Just take a deep breath, or two. Buying more stuff does not ease your anxiety, or you would not feel the desire to buy more.
Use your brain on this, and not your emotions.
I know this is anxiety provoking. DH and I had to beat the bushes to find what I suspect was the last thermometer in our town a few days ago! I've given up on hand sanitizer and masks.
We are told that our supply chain is solid, and that we are not in danger of running out of food. Stay out of the stores for a couple of days, and try to get your anxiety levels down.
I went to Kroger yesterday, and while there was no toilet paper, most of the food had clearly been restocked. My freezer is completely full and I have a lot of canned supplies.

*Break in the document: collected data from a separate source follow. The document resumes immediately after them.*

(* ===== verification/Divergence.v ===== *)
(** * Arithmetic that leaves the instruction set

    Outside the domain [conforms] of [ISARefinement]: for which operands the
    handlers of some register-register instructions write the architectural
    value, and what becomes of the arithmetic right shifts by a constant. *)
From S2P Require Import Prelude Instruction ISA Execute ISARefinement.

(** ** Register-register instructions *)

(** Operands on which the handler of an instruction below is defined (or, for
    division and remainders, takes a branch of its own). *)
Definition singled_out (op : alu_op) (a b : Z) : Prop :=
  match op with
  | ADD => srange 32 (i32 a + i32 b)
  | XOR => True
  | SRL | SLLW | SRAW => b < 32
  | SRLW => 0 < b < 32
  | REM | REMU => b = 0
  | DIV => overflows a b
  | DIVUW | REMUW => u32 b ≠ 0
  | _ => False
  end.

(** The condition on them under which the value written is the architectural
    one.  [ADD], [XOR] and [SRL] drop the upper halves; [SRLW] does not;
    [SLLW], [SRAW], [DIVUW] and [REMUW] do not extend the sign; remainders by
    zero are -1, and so is the quotient that overflows. *)
Definition coincides (op : alu_op) (a b : Z) : Prop :=
  match op with
  | ADD => u64 ((a - i32 a) + (b - i32 b)) = 0
  | XOR => a / 2 ^ 32 = b / 2 ^ 32
  | SRL | SRLW => a < 2 ^ 32
  | SLLW => u32 (Z.shiftl a b) < 2 ^ 31
  | SRAW => 0 ≤ i32 a
  | REM | REMU => a = 2 ^ 64 - 1
  | DIVUW => u32 a / u32 b < 2 ^ 31
  | REMUW => u32 a mod u32 b < 2 ^ 31
  | _ => False
  end.

Lemma sext32_same v : urange 32 v → v = sext32 v ↔ v < 2 ^ 31.
Proof.
  intros [? ?]. split; [|intros; by rewrite sext32_small].
  intros E. destruct (Z.lt_ge_cases v (2 ^ 31)); [done|exfalso]. revert E. unfold sext32.
  rewrite swrap_urange by (unfold urange; lia).
  destruct (Z.ltb_spec v (2 ^ (32 - 1))); [lia|]. unfold wrap.
  rewrite <-(Z_mod_plus_full _ 1), Z.mod_small by lia. lia.
Qed.

(** The upper half is lost exactly when there is one. *)
Lemma shiftr_low a b : urange 64 a → 0 ≤ b < 32 →
  Z.shiftr (u32 a) b = Z.shiftr a b ↔ a < 2 ^ 32.
Proof.
  intros [? ?] Hb. split; [|by intros; rewrite wrap_small by (unfold urange; lia)].
  intros E. destruct (Z.lt_ge_cases a (2 ^ 32)); [done|exfalso].
  pose proof (wrap_range 32 a ltac:(lia)) as [? ?].
  rewrite !Z.shiftr_div_pow2 in E by lia. pose proof (pow2_pos b ltac:(lia)).
  assert (2 ^ b * 2 ^ (32 - b) = 2 ^ 32) as Hp by (rewrite <-Z.pow_add_r by lia; f_equal; lia).
  assert (u32 a / 2 ^ b < 2 ^ (32 - b)) by (apply Z.div_lt_upper_bound; lia).
  assert (2 ^ (32 - b) ≤ a / 2 ^ b) by (apply Z.div_le_lower_bound; lia). lia.
Qed.

Lemma wrap_zero_iff w x y : 0 ≤ w → wrap w x = wrap w y ↔ wrap w (y - x) = 0.
Proof.
  intros Hw. pose proof (pow2_pos w Hw). unfold wrap. split; intros E.
  - by rewrite Zminus_mod, E, Z.sub_diag, Zmod_0_l.
  - replace y with (x + (y - x)) by lia. by rewrite Zplus_mod, E, Z.add_0_r, Z.mod_mod by lia.
Qed.

Section rr.
Context (x : stage_reg_x) (pc i : Z) (m : stage_reg_m).
Abbreviation a := (rs1_value x).
Abbreviation b := (rs2_value x).
Context (Ha : urange 64 a) (Hb : urange 64 b).

(** The handler writes a value, which is the architectural one exactly when
    the condition holds. *)
Abbreviation exact op := (singled_out op a b →
  ∃ v, rr_handler op x pc i m = write_rd pc i m v ∧ (v = alu op a b ↔ coincides op a b)).

Lemma add_exact : exact ADD.
Proof.
  intros H. simpl in H |- *. unfold riscv_add. rewrite signed_Ok by done. cbn [obind].
  eexists. split; [done|]. rewrite wrap_zero_iff by lia.
  by replace (a + b - (i32 a + i32 b)) with (a - i32 a + (b - i32 b)) by lia.
Qed.

Lemma xor_exact : exact XOR.
Proof.
  intros _. simpl. eexists. split; [done|]. split; [|by apply lxor_low].
  intros E. apply Z.bits_inj'. intros k Hk. rewrite !Z.div_pow2_bits by lia.
  apply (f_equal (λ z, Z.testbit z (k + 32))) in E. unfold wrap in E.
  rewrite !Z.lxor_spec, !Z.mod_pow2_bits_high in E by lia.
  destruct (Z.testbit a _), (Z.testbit b _); done.
Qed.

Lemma srl_exact : exact SRL.
Proof.
  intros H. destruct Hb. simpl in H |- *. unfold riscv_srl.
  rewrite (wrap_small 32 b), shr_Ok by (unfold urange; lia). cbn [obind].
  eexists. split; [done|]. rewrite (Z.mod_small b) by lia. by apply shiftr_low.
Qed.

Lemma sllw_exact : exact SLLW.
Proof.
  intros H. destruct Hb. simpl in H |- *. unfold riscv_sllw.
  rewrite (wrap_small 32 b), shl_Ok by (unfold urange; lia). cbn [obind].
  eexists. split; [done|]. rewrite (Z.mod_small b), wrap_shiftl by lia.
  unfold sext32. rewrite <-(i32_u32 (Z.shiftl a b)). fold (sext32 (u32 (Z.shiftl a b))).
  apply sext32_same, wrap_range. lia.
Qed.

Lemma srlw_exact : exact SRLW.
Proof.
  intros H. simpl in H |- *. unfold riscv_srlw. rewrite shr_Ok by lia. cbn [obind].
  eexists. split; [done|]. rewrite (Z.mod_small b) by lia.
  pose proof (wrap_range 32 a ltac:(lia)) as [? ?].
  rewrite sext32_small; [rewrite <-(shiftr_low a b) by (done || lia); split; by intros ->|].
  rewrite Z.shiftr_div_pow2 by lia. pose proof (pow2_pos b ltac:(lia)).
  assert (2 ^ 1 ≤ 2 ^ b) by (apply Z.pow_le_mono_r; lia).
  split; [apply Z.div_pos; lia|]. apply Z.div_lt_upper_bound; nia.
Qed.

Lemma sraw_exact : exact SRAW.
Proof.
  intros H. destruct Hb. simpl in H |- *. unfold riscv_sraw.
  rewrite (swrap_small 32 b), shr_Ok by (unfold srange; lia). cbn [obind].
  eexists. split; [done|]. rewrite (Z.mod_small b) by lia.
  set (v := Z.shiftr (i32 a) b). unfold sext32. rewrite <-(i32_u32 v). fold (sext32 (u32 v)).
  rewrite sext32_same by (apply wrap_range; lia).
  pose proof (swrap_range 32 a ltac:(lia)) as [? ?]. change (32 - 1) with 31 in *.
  assert (- 2 ^ 31 ≤ v < 2 ^ 31 ∧ (0 ≤ v ↔ 0 ≤ i32 a)) as [? Hs].
  { unfold v. rewrite Z.shiftr_div_pow2 by lia. pose proof (pow2_pos b ltac:(lia)). split.
    - split; [apply Z.div_le_lower_bound; nia|apply Z.div_lt_upper_bound; nia].
    - split; intros; [|apply Z.div_pos; lia].
      destruct (Z.lt_ge_cases (i32 a) 0); [|done].
      pose proof (Z.div_lt_upper_bound (i32 a) (2 ^ b) 0). lia. }
  rewrite <-Hs. unfold wrap. destruct (Z.lt_ge_cases v 0).
  - rewrite <-(Z_mod_plus_full _ 1), Z.mod_small by lia. lia.
  - rewrite Z.mod_small by lia. lia.
Qed.

Lemma rem_exact : exact REM.
Proof.
  intros H. simpl in H. cbn [rr_handler alu coincides]. unfold riscv_rem.
  rewrite (proj2 (div_special_spec x)) by by left. eexists. split; [done|].
  rewrite H. change (rem_signed (i64 a) (i64 0)) with (i64 a).
  rewrite wrap_swrap, (wrap_small 64 a) by (done || lia).
  change (u64 (-1)) with (2 ^ 64 - 1). split; intros E; by symmetry.
Qed.

Lemma remu_exact : exact REMU.
Proof.
  intros H. simpl in H. cbn [rr_handler alu coincides]. unfold riscv_remu. rewrite H.
  eexists. split; [done|]. change (rem_unsigned a 0) with a.
  change (u64 (-1)) with (2 ^ 64 - 1). split; intros E; by symmetry.
Qed.

Lemma div_exact : exact DIV.
Proof.
  intros H. simpl in H. cbn [rr_handler alu coincides]. unfold riscv_div.
  rewrite (proj2 (div_special_spec x)) by by right. eexists. split; [done|].
  destruct H as [-> ->]. split; [|done]. vm_compute. discriminate.
Qed.

(** The two divisions of 32-bit unsigned numbers. *)
Lemma unsigned_exact v : 0 ≤ v < 2 ^ 32 → u64 (i64 v) = v ∧ (v = sext32 v ↔ v < 2 ^ 31).
Proof.
  intros. split; [|by apply sext32_same].
  rewrite swrap_small, wrap_small by (unfold srange, urange; lia). done.
Qed.

Lemma divuw_exact : exact DIVUW.
Proof.
  intros H. simpl in H. cbn [rr_handler alu coincides]. unfold riscv_divuw, div_unsigned, udiv.
  pose proof (wrap_range 32 a ltac:(lia)) as [? ?]. pose proof (wrap_range 32 b ltac:(lia)) as [? ?].
  rewrite (proj2 (Z.eqb_neq b 0)) by by apply u32_zero. cbv zeta.
  rewrite !low32, !wrap_wrap, (proj2 (Z.eqb_neq _ _) H) by lia. cbn [obind].
  destruct (unsigned_exact (u32 a / u32 b)) as [-> ?]; [|by eexists].
  split; [apply Z.div_pos; lia|apply Z.div_lt_upper_bound; nia].
Qed.

Lemma remuw_exact : exact REMUW.
Proof.
  intros H. simpl in H. cbn [rr_handler alu coincides]. unfold riscv_remuw, rem_unsigned, umod.
  pose proof (wrap_range 32 a ltac:(lia)) as [? ?]. pose proof (wrap_range 32 b ltac:(lia)) as [? ?].
  rewrite (proj2 (Z.eqb_neq b 0)) by by apply u32_zero. cbv zeta.
  rewrite !low32, !wrap_wrap, (proj2 (Z.eqb_neq _ _) H) by lia. cbn [obind].
  pose proof (Z.mod_pos_bound (u32 a) (u32 b) ltac:(lia)).
  destruct (unsigned_exact (u32 a mod u32 b)) as [-> ?]; [lia|by eexists].
Qed.

Lemma rr_exact op : exact op.
Proof.
  destruct op; try (by intros []);
    auto using add_exact, xor_exact, srl_exact, sllw_exact, srlw_exact, sraw_exact,
      rem_exact, remu_exact, div_exact, divuw_exact, remuw_exact.
Qed.
End rr.


(** ** Arithmetic right shifts by a constant *)

Lemma sra_field i : bits i 26 6 = 0x10 →
  i_imm i = 1024 + bits i 20 6 ∧ funct7 i = 0x20 + bits i 20 6 / 32.
Proof.
  intros H. unfold i_imm, funct7.
  pose proof (bits_split i 20 6 6 ltac:(lia) ltac:(lia) ltac:(lia)) as E1.
  pose proof (bits_split i 25 1 6 ltac:(lia) ltac:(lia) ltac:(lia)) as E2.
  pose proof (bits_split i 20 5 1 ltac:(lia) ltac:(lia) ltac:(lia)) as E3.
  change (6 + 6) with 12 in E1. change (20 + 6) with 26 in E1. change (1 + 6) with 7 in E2.
  change (25 + 1) with 26 in E2. change (5 + 1) with 6 in E3. change (20 + 5) with 25 in E3.
  rewrite H in E1, E2.
  pose proof (bits_range i 20 5 ltac:(lia)) as [? ?]. pose proof (bits_range i 25 1 ltac:(lia)) as [? ?].
  split; [lia|]. assert (bits i 20 6 / 32 = bits i 25 1) as ->; [|lia].
  symmetry. apply (Z.div_unique _ _ _ (bits i 20 5)); lia.
Qed.

Lemma decode_sra i n : decode_opimm i = Some (SRA, n) →
  funct3 i = 5 ∧ bits i 26 6 = 0x10 ∧ n = bits i 20 6.
Proof. unfold decode_opimm. repeat case_match; intros [=]; done. Qed.

Lemma decode_sraw i n : decode_opimm32 i = Some (SRAW, n) →
  funct3 i = 5 ∧ funct7 i = 0x20 ∧ bits i 26 6 = 0x10.
Proof.
  unfold decode_opimm32. intros Hd.
  assert (funct3 i = 5 ∧ funct7 i = 0x20) as [H3 H7]
    by (revert Hd; repeat case_match; intros [=]; done).
  split_and!; [done..|]. unfold funct7 in H7.
  pose proof (bits_split i 25 1 6 ltac:(lia) ltac:(lia) ltac:(lia)) as E.
  change (1 + 6) with 7 in E. change (25 + 1) with 26 in E.
  pose proof (bits_range i 25 1 ltac:(lia)) as [? ?]. lia.
Qed.

(** C32: [SRAI] and [SRAIW] are never carried out.  The shift count that the
    handlers use includes the bit that tells the arithmetic from the logical
    shift, so it is never below 1024 and the C shift is undefined; only
    [SRAI] by 32 or more does not get that far, and is reported as an illegal
    instruction. *)
Theorem srai_not_executed x m n : urange 64 (x_pc x) →
  (opcode (x_instruction x) = 0x13 → decode_opimm (x_instruction x) = Some (SRA, n) →
   dispatch major_dispatch_table x (u64 (x_pc x + 4)) m
   = if n <? 32 then Undef
     else Ok (u64 (x_pc x + 4), m, [Illegal_instruction (x_pc x) (x_instruction x)])) ∧
  (opcode (x_instruction x) = 0x1B → decode_opimm32 (x_instruction x) = Some (SRAW, n) →
   dispatch major_dispatch_table x (u64 (x_pc x + 4)) m = Undef).
Proof.
  intros Hpc. assert (∀ w k, w ≤ 64 → 1024 ≤ k → shift_ok w k = false) as Hno.
  { intros w k ? ?. apply not_true_iff_false. rewrite shift_ok_spec. lia. }
  split; intros Hop Hd; (erewrite dispatch_opcode by (rewrite Hop; reflexivity)); cbn [call].
  - apply decode_sra in Hd as (H3 & H6 & ->).
    destruct (sra_field (x_instruction x) H6) as [E1 E2].
    pose proof (bits_range (x_instruction x) 20 6 ltac:(lia)) as [? ?].
    unfold riscv_arithmetic1_dispatch. rewrite H3, E2.
    destruct (Z.ltb_spec (bits (x_instruction x) 20 6) 32).
    + rewrite Z.div_small by lia. unfold riscv_srai, shr. rewrite E1.
      rewrite (swrap_small 64 (1024 + _)), Hno by (unfold srange; lia). done.
    + replace (bits (x_instruction x) 20 6 / 32) with 1
        by (apply (Z.div_unique _ _ _ (bits (x_instruction x) 20 6 - 32)); lia).
      by apply illegal_message.
  - apply decode_sraw in Hd as (H3 & H7 & H6).
    destruct (sra_field (x_instruction x) H6) as [E1 _].
    pose proof (bits_range (x_instruction x) 20 6 ltac:(lia)) as [? ?].
    unfold riscv_arithmetic1_64_dispatch. rewrite H3, H7. unfold riscv_sraiw, shr. rewrite E1.
    rewrite (swrap_small 32 (1024 + _)), Hno by (unfold srange; lia). done.
Qed.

I went to Kroger yesterday, and while there was no toilet paper, most of the food had clearly been restocked. My freezer is completely full and I have a lot of canned supplies.
Now to start to eating through this stuff.
Yes. I think you like to eat out, no? Now you can learn to like your own cooking. This is a learning experience for everyone. We are all, literally, in this together.
What are you cooking today?
I am making spaghetti with meat sauce, and a salad. For lunch we are eating leftover beans.
We'll survive that. And most paper products are made in the USA, so toilet paper, tissue, and paper towels will be back on the shelves soon. Even the most panicky people have a limit as to how much toilet paper they think they will need.
Relax. The bare supermarket shelves will be full again in short order. It's small businesses, not Kroger's, which need to worry.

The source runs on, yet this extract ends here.